• _Data items_:
Lemma searched_deleted (p : list Z) (k deleted_idx i : Z) (b : CFBasicHashBucket) :
  slot_at sl i = Some Deleted -> searched p k (if kCFNotFound =? deleted_idx then i else deleted_idx) b ->
  searched (i :: p) k deleted_idx b.
Proof.
  intros Hi H. pose proof (slot_at_lt _ _ _ Hi).
  assert (passed i) by (unfold passed; congruence). assert (unlike k i) by (intros e; congruence).
  destruct H as [j e p1 p2 -> F S Q|p1 p2 j -> F U P V].
  - apply hit with (i :: p1) p2; [done|by constructor|done..].
  - apply miss with (i :: p1) p2; [done|by constructor|by constructor|done|].
    unfold kCFNotFound in *. destruct (Z.eqb_spec (-1) deleted_idx), (decide (deleted_idx = -1)); try lia.
    rewrite decide_False in V by lia. subst. left. split; [by right|]. exists [], (p1 ++ p2). by split.
Qed.

Lemma search_searched (p : list Z) (k deleted_idx : Z) :
  Forall (fun i => 0 <= i < Z.of_nat (length sl)) p -> searched p k deleted_idx (search p k deleted_idx).
Proof.
  intros F. revert deleted_idx. induction F as [|i p Hi F IH]; intros dl; cbn [search].
  { apply miss with [] []; [done|done|done|by left|]. destruct (decide _); [right; by split_and!|done]. }
  destruct (slot_at_ge sl i Hi) as [s Hs]. rewrite Hs. destruct s as [| |e].
  - apply miss with [] (i :: p); [done|done|done|right; by exists i, p|]. unfold kCFNotFound.
    destruct (Z.eqb_spec (-1) dl), (decide (dl = -1)); try lia.
    left. split; [by left|]. exists [], p. by split.
  - by apply searched_deleted.
  - destruct (key_eq c (e_key e) k) eqn:Q; [by apply hit with [] p|].
    apply searched_cons; [unfold passed; congruence|intros e'; congruence|unfold vacant; intros [?|?]; congruence|by apply IH].
Qed.

Lemma before_or_after {A} (l1 l2 r1 r2 : list A) (x y : A) :
  l1 ++ x :: l2 = r1 ++ y :: r2 -> y ∈ l1 \/ x ∈ r1 \/ x = y.
Proof.
  revert r1. induction l1 as [|a l1 IH]; intros [|b r1]; cbn; intros [= -> E].
  - auto.
  - right. left. left.
  - left. left.
  - destruct (IH r1 E) as [?|[?|?]]; [left; by right|right; left; by right|auto].
Qed.

(** A miss means that no entry has the key. *)
Lemma miss_absent (k : Z) (p1 p2 : list Z) :
  arranged c (ht_idx h) sl -> key_path c (ht_idx h) k = p1 ++ p2 -> Forall (unlike k) p1 ->
  (p2 = [] \/ exists j p3, p2 = j :: p3 /\ slot_at sl j = Some Empty) ->
  Forall (fun e => key_eq c (e_key e) k = false) (entries sl).
Proof.
  intros A E U P. apply list.Forall_forall. intros e [i Hi]%entries_elem. destruct (key_eq _ _ _) eqn:Q; [|done].
  rewrite list.Forall_forall in U.
  destruct (a_reachable _ _ _ A i e Hi) as (q1 & q2 & Ep & F). unfold key_path in Ep. rewrite (key_eq_hash _ _ Q) in Ep.
  fold (key_path c (ht_idx h) k) in Ep. rewrite E in Ep. destruct P as [->|(j & p3 & -> & Hj)].
  - rewrite app_nil_r in Ep. rewrite (U i) in Q; [done|subst; apply elem_of_app; right; left|done].
  - rewrite list.Forall_forall in F. destruct (before_or_after _ _ _ _ _ _ Ep) as [I|[I| ->]].
    + by rewrite (U i I e Hi) in Q.
    + by destruct (F j I).
    + congruence.
Qed.

(** The outcome of looking for [k]: its entry, or a place to put it. *)
Inductive located (k : Z) : CFBasicHashBucket -> Prop :=
| present i e : slot_at sl i = Some (Full e) -> key_eq c (e_key e) k = true -> located k (bucket_of i e)
| absent i :
    Forall (fun e => key_eq c (e_key e) k = false) (entries sl) ->
    (vacant i /\ reachable sl (key_path c (ht_idx h) k) i) \/
    (i = kCFNotFound /\ length (entries sl) = length sl) ->
    located k (mkBucket i 0 0 0).

Lemma entries_full : (forall i, 0 <= i < Z.of_nat (length sl) -> ~ vacant i) -> length (entries sl) = length sl.
Proof.
  clear R L. unfold vacant. induction sl as [|s l IH]; intros H; [done|]. cbn. 
  pose proof (H 0 ltac:(cbn; lia)) as H0. destruct s; [by destruct H0; left|by destruct H0; right|]. cbn. f_equal.
  apply IH. intros i Hi HV. apply (H (i + 1)); [cbn; lia|]. unfold slot_at in *.
  destruct (Z.ltb_spec i 0), (Z.ltb_spec (i + 1) 0); try lia.
  by replace (Z.to_nat (i + 1)) with (S (Z.to_nat i)) by lia.
Qed.

Lemma find_bucket_search (k : Z) :
  find_bucket h k = Ok (if 0 =? ht_idx h then mkBucket kCFNotFound 0 0 0 else search (key_path c (ht_idx h) k) k kCFNotFound).
Proof.
  unfold find_bucket. pose proof (r_idx _ _ R). destruct (Z.eqb_spec 0 (ht_idx h)); [done|].
  assert (known_style h = true) as -> by (unfold known_style; destruct style_known as [-> | [-> | ->]]; done).
  destruct (size_facts_exist (ht_idx h)) as (n' & cap & a & F); [lia|].
  destruct (probing_Ok _ (hash_of c k) _ _ _ F) as (h1 & h2 & P & H1 & H2).
  change (CFBasicHashHashKey h k) with (hash_of c k). cbn [negb]. unfold key_path, path. rewrite P. cbn [mbind result_bind].
  apply find_loop_search. pose proof (r_size _ _ R) as E. rewrite (sf_size _ _ _ _ F) in E. injection E as ->.
  destruct F. by apply probes_range.
Qed.

Lemma find_bucket_located (k : Z) :
  arranged c (ht_idx h) sl -> exists b, find_bucket h k = Ok b /\ located k b.
Proof.
  intros A. rewrite find_bucket_search. eexists. split; [done|]. pose proof (r_idx _ _ R). pose proof (r_size _ _ R) as Z.
  destruct (Z.eqb_spec 0 (ht_idx h)) as [E|].
  { rewrite <- E in Z. injection Z as Z. assert (sl = []) as Hs by (apply nil_length_inv; lia).
    apply absent; [rewrite Hs; constructor|right; by rewrite Hs]. }
  assert (forall i, i ∈ key_path c (ht_idx h) k <-> 0 <= i < Z.of_nat (length sl)) as C.
  { intros i. apply path_elem; [lia|done]. }
  destruct (search_searched (key_path c (ht_idx h) k) k kCFNotFound) as [i e p1 p2 E F S Q|p1 p2 i E F U P V].
  - apply list.Forall_forall. intros i Hi. by apply C.
  - by apply present.
  - apply absent; [by apply miss_absent with p1 p2|]. rewrite decide_True in V by done.
    destruct V as [V|(-> & -> & N)]; [by left|right]. split; [done|]. apply entries_full. intros i Hi%C.
    rewrite E, app_nil_r in Hi. rewrite list.Forall_forall in N. by apply N.
Qed.

End Search.

(** ** Writing a slot *)

Definition value_releases (c : config) (s : slot) : list event :=
  match s with Full e => if releaseValue (callbacks c) && negb (null_rc c) then [ReleaseValue (e_value e)] else [] | _ => [] end.
Definition key_releases (c : config) (s : slot) : list event :=
  match s with
  | Full e => if has_keys c && releaseKey (callbacks c) && negb (null_rc c) then [ReleaseKey (e_key e)] else []
  | _ => []
  end.
Definition releases (c : config) (s : slot) : list event := value_releases c s ++ key_releases c s.

Lemma emit_nil (h : CFBasicHash) : emit [] h = h.
Proof. destruct h. unfold emit. cbn. by rewrite app_nil_r. Qed.

Lemma set_value_Ok (h : CFBasicHash) (sl : list slot) (i x w : Z) (s s' : slot) (lit : bool) :
  ht_values h = map raw_value sl -> slot_at sl i = Some s -> slot_ok (ht_config h) w s ->
  (if lit then x else encode x) = raw_value s' ->
  CFBasicHashSetValue h i x false lit =
    Ok (emit (value_releases (ht_config h) s) (set_values (map raw_value (<[Z.to_nat i := s']> sl)) h)).
Proof.
  intros V H O E. pose proof (slot_at_lt _ _ _ H). unfold CFBasicHashSetValue.
  rewrite V, (aget_slot _ _ _ _ H). cbn [mbind result_bind]. rewrite E, aset_slot by done. cbn [mbind result_bind negb andb].
  f_equal. destruct s; [by rewrite emit_nil|by rewrite emit_nil|]. cbn [raw_value]. destruct O as [O _].
  destruct (encode_vacant (e_value e)) as [-> ->]. rewrite decode_encode by done. cbn [orb negb].
  unfold CFBasicHashEjectValue, cb. cbn [ht_config set_values value_releases].
  destruct (releaseValue _), (null_rc _); cbn; try by rewrite emit_nil. done.
Qed.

• _Exercise aim_:
Say the number of lines above that include "assert", and only that.

• _Response to this exercise_:
4